Frusemide and its acyl glucuronide show a short and long phase in elimination kinetics and pharmacodynamic effect in man.

The pharmacokinetics of 80 mg frusemide given orally were investigated in normal subjects using a direct HPLC method for parent drug and its acyl glucuronide conjugate. Two half-lives could be distinguished in the plasma elimination of both frusemide and its conjugate, with values of 1.25 +/- 0.75 and 30.4 +/- 11.5 h for frusemide and 1.31 +/- 0.60 and 33.2 +/- 28.0 h for the conjugate.
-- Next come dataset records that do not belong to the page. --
(* ===== verification/TrackerFacts.v ===== *)
(** * The tracker's invariant and its event ledger

    [Call] is everything an owner can ask of a tracker and [run] a session.
    [inv] is the invariant of every reachable tracker.  [ledger] replays an
    event stream and keeps, per live flow, what the events said about it;
    it refuses a stream that a tracker should never produce. *)

From stdpp Require Import sets.
From S2P Require Import Prelude Time Flow Config TcpState Packet Welford Event Lru Tracker.
Open Scope Z_scope.
Import FlowTracker.

(** ** The ledger *)
Module Tally.
Record t := mk {
  started : Timestamp.t; last_seen : Timestamp.t; l4 : option L4Proto;
  packets_initiator : Z; packets_responder : Z;
  bytes_initiator : Z; bytes_responder : Z }.
#[global] Instance eta : Eta t := mk_eta (fun s =>
  mk (started s) (last_seen s) (l4 s) (packets_initiator s) (packets_responder s)
     (bytes_initiator s) (bytes_responder s)).
#[global] Instance eq_dec : EqDecision t.
Proof. solve_decision. Defined.

Definition start (ts : Timestamp.t) (l4 : option L4Proto) : t := mk ts ts l4 0 0 0 0.
Definition packet (side : FlowSide) (len : Z) (ts : Timestamp.t) (s : t) : t :=
  match side with
  | Initiator =>
      s <| packets_initiator ::= Z.add 1 |> <| bytes_initiator ::= Z.add len |> <| last_seen := ts |>
  | Responder =>
      s <| packets_responder ::= Z.add 1 |> <| bytes_responder ::= Z.add len |> <| last_seen := ts |>
  end.
(** What an entry or an [Ended] event says. *)
Definition of_stats (s : FlowStats.t) (l4 : option L4Proto) : t :=
  mk (FlowStats.started s) (FlowStats.last_seen s) l4
     (FlowStats.packets_initiator s) (FlowStats.packets_responder s)
     (FlowStats.bytes_initiator s) (FlowStats.bytes_responder s).
End Tally.
(* ===== verification/Layers.v ===== *)
(** * Header slices (src/src/layers/)

    A slice is the bytes of one header and what follows it.  The accessors
    index into it; like the code's they are meant for slices that hold at
    least the fixed header ([at_] reads 0 where Rust would panic).  The
    walk over IPv6 extension headers and the TCP option iterator are the
    two loops; their theorems follow. *)

From S2P Require Import Prelude.

(** [raw[i]]. *)
Definition at_ (raw : list Z) (i : nat) : Z := nth i raw 0.
Definition be16 (raw : list Z) (i : nat) : Z := at_ raw i * 256 + at_ raw (S i).
Definition be32_at (raw : list Z) (i : nat) : Z := be16 raw i * 65536 + be16 raw (S (S i)).
(** [raw[i] >> s & m], and a flag. *)
Definition bits (raw : list Z) (i : nat) (s m : Z) : Z := Z.land (Z.shiftr (at_ raw i) s) m.
Definition flag (raw : list Z) (i : nat) (m : Z) : bool := negb (Z.land (at_ raw i) m =? 0).

Inductive LayerKind :=
  | Ethernet | Vlan | Mpls | Ipv4 | Ipv6 | Arp | LTcp | LUdp | Icmpv4 | Icmpv6 | Gre | Vxlan
  | GtpU | Payload.
Module LayerKind.
Definition layer_number (k : LayerKind) : Z :=
  match k with
  | Ethernet | Vlan | Mpls => 2
  | Ipv4 | Ipv6 | Arp => 3
  | LTcp | LUdp | Icmpv4 | Icmpv6 | Gre | Vxlan | GtpU => 4
  | Payload => 7
  end.
Definition is_l2 (k : LayerKind) : bool := match k with Ethernet | Vlan | Mpls => true | _ => false end.
Definition is_l3 (k : LayerKind) : bool := match k with Ipv4 | Ipv6 | Arp => true | _ => false end.
Definition is_l4 (k : LayerKind) : bool :=
  match k with LTcp | LUdp | Icmpv4 | Icmpv6 => true | _ => false end.
Definition is_tunnel (k : LayerKind) : bool := match k with Gre | Vxlan | GtpU => true | _ => false end.
End LayerKind.

(** ** Link layer (eth.rs) *)
Module EthernetSlice.
Definition destination (raw : list Z) : list Z := zslice 0 6 raw.
Definition source (raw : list Z) : list Z := zslice 6 12 raw.
Definition ether_type (raw : list Z) : Z := be16 raw 12.
Definition header (raw : list Z) : list Z := ztake 14 raw.
End EthernetSlice.

Module VlanSlice.
Definition vid (raw : list Z) : Z := Z.land (be16 raw 0) 0x0FFF.
Definition priority (raw : list Z) : Z := bits raw 0 5 0x07.
Definition dei (raw : list Z) : bool := bits raw 0 4 0x01 =? 1.
Definition inner_ether_type (raw : list Z) : Z := be16 raw 2.
Definition header (raw : list Z) : list Z := ztake 4 raw.
End VlanSlice.

Module MplsSlice.
Definition label (raw : list Z) : Z :=
  Z.lor (Z.lor (Z.shiftl (at_ raw 0) 12) (Z.shiftl (at_ raw 1) 4)) (Z.shiftr (at_ raw 2) 4).
Definition tc (raw : list Z) : Z := bits raw 2 1 0x07.
Definition bos (raw : list Z) : bool := Z.land (at_ raw 2) 0x01 =? 1.
Definition ttl (raw : list Z) : Z := at_ raw 3.
Definition header (raw : list Z) : list Z := ztake 4 raw.
End MplsSlice.

(** ** Network layer (ip.rs) *)
Module Ipv4Slice.
Record t := mk { raw : list Z; header_len : Z }.
Definition version (s : t) : Z := bits (raw s) 0 4 0x0F.
Definition ihl (s : t) : Z := Z.land (at_ (raw s) 0) 0x0F.
Definition dscp (s : t) : Z := bits (raw s) 1 2 0x3F.
Definition ecn (s : t) : Z := Z.land (at_ (raw s) 1) 0x03.
Definition total_length (s : t) : Z := be16 (raw s) 2.
Definition identification (s : t) : Z := be16 (raw s) 4.
Definition df (s : t) : bool := bits (raw s) 6 6 0x01 =? 1.
Definition mf (s : t) : bool := bits (raw s) 6 5 0x01 =? 1.
Definition fragment_offset (s : t) : Z := Z.land (at_ (raw s) 6) 0x1F * 256 + at_ (raw s) 7.
Definition ttl (s : t) : Z := at_ (raw s) 8.
Definition protocol (s : t) : Z := at_ (raw s) 9.
Definition checksum (s : t) : Z := be16 (raw s) 10.
(** An address is its 32-bit value. *)
Definition source (s : t) : Z := be32_at (raw s) 12.
Definition destination (s : t) : Z := be32_at (raw s) 16.
Definition header (s : t) : list Z := ztake (header_len s) (raw s).
Definition payload (s : t) : list Z := zdrop (header_len s) (raw s).
End Ipv4Slice.

Module Ipv6ExtensionWalk.
Record t := mk {
  upper_header : Z; payload_offset : Z; chain_depth : Z;
  fragment_present : bool; chain_too_deep : bool; malformed : bool }.
End Ipv6ExtensionWalk.

Definition is_extension_header (nh : Z) : bool :=
  existsb (Z.eqb nh) [0; 43; 44; 60; 51; 135; 139; 140].

Definition ext_header_len (this_header hdr_ext_len : Z) : Z :=
  if this_header =? 44 then 8
  else if this_header =? 51 then (hdr_ext_len + 2) * 4
  else 8 + hdr_ext_len * 8.

Module Ipv6Slice.
Record t := mk { raw : list Z; header_len : Z }.
Definition version (s : t) : Z := bits (raw s) 0 4 0x0F.
Definition traffic_class (s : t) : Z :=
  Z.lor (u8 (Z.shiftl (Z.land (at_ (raw s) 0) 0x0F) 4)) (Z.shiftr (at_ (raw s) 1) 4).
Definition flow_label (s : t) : Z :=
  Z.lor (Z.lor (Z.shiftl (Z.land (at_ (raw s) 1) 0x0F) 16) (Z.shiftl (at_ (raw s) 2) 8))
        (at_ (raw s) 3).
Definition payload_length (s : t) : Z := be16 (raw s) 4.
Definition next_header (s : t) : Z := at_ (raw s) 6.
Definition hop_limit (s : t) : Z := at_ (raw s) 7.
Definition source (s : t) : list Z := zslice 8 24 (raw s).
Definition destination (s : t) : list Z := zslice 24 40 (raw s).
Definition header (s : t) : list Z := ztake (header_len s) (raw s).
Definition payload (s : t) : list Z := zdrop (header_len s) (raw s).

Definition MAX_DEPTH : Z := 8.
(** The loop of [extensions]; [None] when the fuel runs out. *)
Fixpoint walk (fuel : nat) (payload : list Z) (nh offset chain_depth : Z) (fragment_present : bool)
    : option Ipv6ExtensionWalk.t :=
  match fuel with
  | O => None
  | S fuel =>
      if negb (is_extension_header nh) then
        Some (Ipv6ExtensionWalk.mk nh offset chain_depth fragment_present false false)
      else if MAX_DEPTH <=? chain_depth then
        Some (Ipv6ExtensionWalk.mk nh offset chain_depth fragment_present true false)
      else if zlen payload <? offset + 2 then
        Some (Ipv6ExtensionWalk.mk nh offset chain_depth fragment_present false true)
      else
        let hdr_next := at_ payload (Z.to_nat offset) in
        let ext_len_bytes := ext_header_len nh (at_ payload (Z.to_nat (offset + 1))) in
        if zlen payload <? offset + ext_len_bytes then
          Some (Ipv6ExtensionWalk.mk nh offset chain_depth fragment_present false true)
        else
          walk fuel payload hdr_next (offset + ext_len_bytes) (chain_depth + 1)
            (fragment_present || (nh =? 44))
  end.
Definition extensions (s : t) : option Ipv6ExtensionWalk.t :=
  walk 9 (payload s) (next_header s) 0 0 false.
End Ipv6Slice.
Lemma cms_reflects_merge d w s1 l1 s2 l2 s : reflects d w s1 l1 -> reflects d w s2 l2 ->
  Forall (fun ic => 0 <= ic.2) l1 -> Forall (fun ic => 0 <= ic.2) l2 ->
  merge s1 s2 = Some s -> reflects d w s (l1 ++ l2).
Proof.
  intros (Hd1 & Hw1 & Hl1 & Hg1) (Hd2 & Hw2 & Hl2 & Hg2) H1 H2.
  unfold merge, mergeable, merged. case_if; [|done]. intros [= <-]. unfold reflects. unfold_upd.
  cbn [depth width grid]. split_and!; [done|done|by rewrite zip_update_length|].
  intros r col Hr Hcol.
  rewrite (zip_update_lookup _ _ _ _ _ _ (Hg1 r col Hr Hcol) ltac:(rewrite Hw1, <- Hw2; apply Hg2; lia)).
  rewrite weight_app. rewrite Hw1, Hw2 in *. f_equal. unfold sat_add32.
  destruct (total_mono (fun i => probe hash_one (Z.max w 1) i r =? col) (fun _ => true) l1 H1) as [T1 _]; [done|].
  destruct (total_mono (fun i => probe hash_one (Z.max w 1) i r =? col) (fun _ => true) l2 H2) as [T2 _]; [done|].
  unfold U32_MAX. lia.
Qed.

Lemma cms_reflects d w s log : summarises d w s log -> reflects d w s log.
Proof.
  intros H. induction H as [|s log item count H IH Hc|s1 l1 s2 l2 s H1 IH1 H2 IH2 Hm].
  - unfold reflects, with_dimensions. cbn. split_and!; [done|done|by rewrite length_replicate|].
    intros r col Hr Hc. apply lookup_replicate_2. apply Z2Nat.inj_lt; nia.
  - apply cms_reflects_add; [done|lia|by eapply summarises_nonneg].
  - eapply cms_reflects_merge; [apply IH1|apply IH2| | |done]; by eapply summarises_nonneg.
Qed.

(** A sketch is determined by the additions, in any order. *)
Lemma total_perm P log log' : log ≡ₚ log' -> total P log = total P log'.
Proof. induction 1; rewrite ?weight_cons; lia. Qed.
Lemma reflects_determined d w s1 l1 s2 l2 : reflects d w s1 l1 -> reflects d w s2 l2 -> l1 ≡ₚ l2 -> s1 = s2.
Proof.
  intros (Hd1 & Hw1 & Hl1 & Hg1) (Hd2 & Hw2 & Hl2 & Hg2) Hp.
  destruct s1 as [d1 w1 g1], s2 as [d2 w2 g2]. cbn in *. subst d1 d2 w1 w2. f_equal. apply list_eq. intros i.
  set (D := Z.max d 1) in *. set (W := Z.max w 1) in *. assert (0 < W) by lia.
  destruct (decide (i < Z.to_nat (D * W))%nat) as [Hi|Hi]; [|by rewrite !lookup_ge_None_2 by lia].
  pose proof (Z.mod_pos_bound (Z.of_nat i) W ltac:(lia)) as Hm. pose proof (Z.div_mod (Z.of_nat i) W ltac:(lia)) as E.
  assert (0 <= Z.of_nat i / W < D) as Hr by (split; [apply Z.div_pos; lia|apply Z.div_lt_upper_bound; lia]).
  replace i with (Z.to_nat (Z.of_nat i / W * W + Z.of_nat i mod W)) by lia.
  rewrite Hg1, Hg2 by done. by rewrite (total_perm _ l1 l2 Hp).
Qed.
(** The sketch of a stream of additions, the last first. *)
Definition sketch (d w : Z) (log : list (Item * Z)) : t :=
  foldr (fun ic s => add ic.1 ic.2 s) (with_dimensions d w) log.
Definition countable (ic : Item * Z) : Prop := 0 <= ic.2 <= U32_MAX.
Lemma sketch_reflects d w log : Forall countable log -> reflects d w (sketch d w log) log.
Proof.
  intros F. apply cms_reflects. induction F as [|[i c] log Hc _ IH]; [constructor|]. by apply sum_add.
Qed.
Lemma sketch_merge d w l k : Forall countable l -> Forall countable k ->
  merge (sketch d w l) (sketch d w k) = Some (sketch d w (l ++ k)).
Proof.
  intros Fl Fk. pose proof (sketch_reflects d w l Fl) as Rl. pose proof (sketch_reflects d w k Fk) as Rk.
  destruct (merge (sketch d w l) (sketch d w k)) as [s|] eqn:E.
  - f_equal. eapply reflects_determined; [|by apply sketch_reflects, Forall_app|reflexivity].
    eapply cms_reflects_merge; [exact Rl|exact Rk| | |exact E]; (eapply Forall_impl; [done|]); by intros ? [].
  - revert E. unfold merge, mergeable, merged. destruct Rl as (-> & -> & _), Rk as (-> & -> & _). by rewrite !Z.eqb_refl.
Qed.
Lemma sketch_perm d w l k : Forall countable l -> l ≡ₚ k -> sketch d w l = sketch d w k.
Proof.
  intros F P. eapply reflects_determined; [by apply sketch_reflects|apply sketch_reflects; by rewrite <- P|done].
Qed.

Lemma foldl_min (f : Z -> Z) rows : forall m0 lo hi, lo <= m0 -> Forall (fun r => lo <= f r <= hi) rows ->
  lo <= foldl (fun m r => Z.min m (f r)) m0 rows /\
  (m0 <= hi \/ rows <> [] -> foldl (fun m r => Z.min m (f r)) m0 rows <= hi).
Proof.
  induction rows as [|r rows IH]; intros m0 lo hi Hm Hr; cbn; [naive_solver|].
  apply Forall_cons in Hr as [H Hr]. destruct (IH (Z.min m0 (f r)) lo hi ltac:(lia) Hr) as [H1 H2].
  split; [done|]. intros _. apply H2. left. lia.
Qed.
End ops.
The renal excretion rate-time profile showed two phases; the rapid elimination phase lasted from 0-15 h and the second and slow phase, from 15-96 h. During the first 15 h, 33.3 +/- 4.8% of the dosed frusemide was excreted; in the remaining period 15-96 h, 4.6 +/- 1.5% was excreted. In the same two periods the excretion of the glucuronide was 13.4 +/- 4.7 and 1.9 +/- 1.1%, respectively. The mean renal clearance of frusemide was 90.2 +/- 16.9 mL min-1 during the first period and 91.5 +/- 29.3 mL min-1 in the remaining period, during which the stimulation of urine production was absent. The renal clearance of the acyl glucuronide was 702 +/- 221 mL min-1 in the first period, but only 109 +/- 51.0 mL min-1 in the second period. The stimulated urine production in the first 6 h after administration amounted to 2260 +/- 755 mL (measured urine production minus baseline value of 1 mL min-1 (360 mL). During the second or rebound period (6-96 h after drug administration), the quantity of urine was 990 +/- 294 mL lower than what would have been expected from the baseline production of 5400 mL. This reduced production (0.82 mL min-1) is equivalent to an 18% reduction in the average urine flow rate of 1 mL min-1.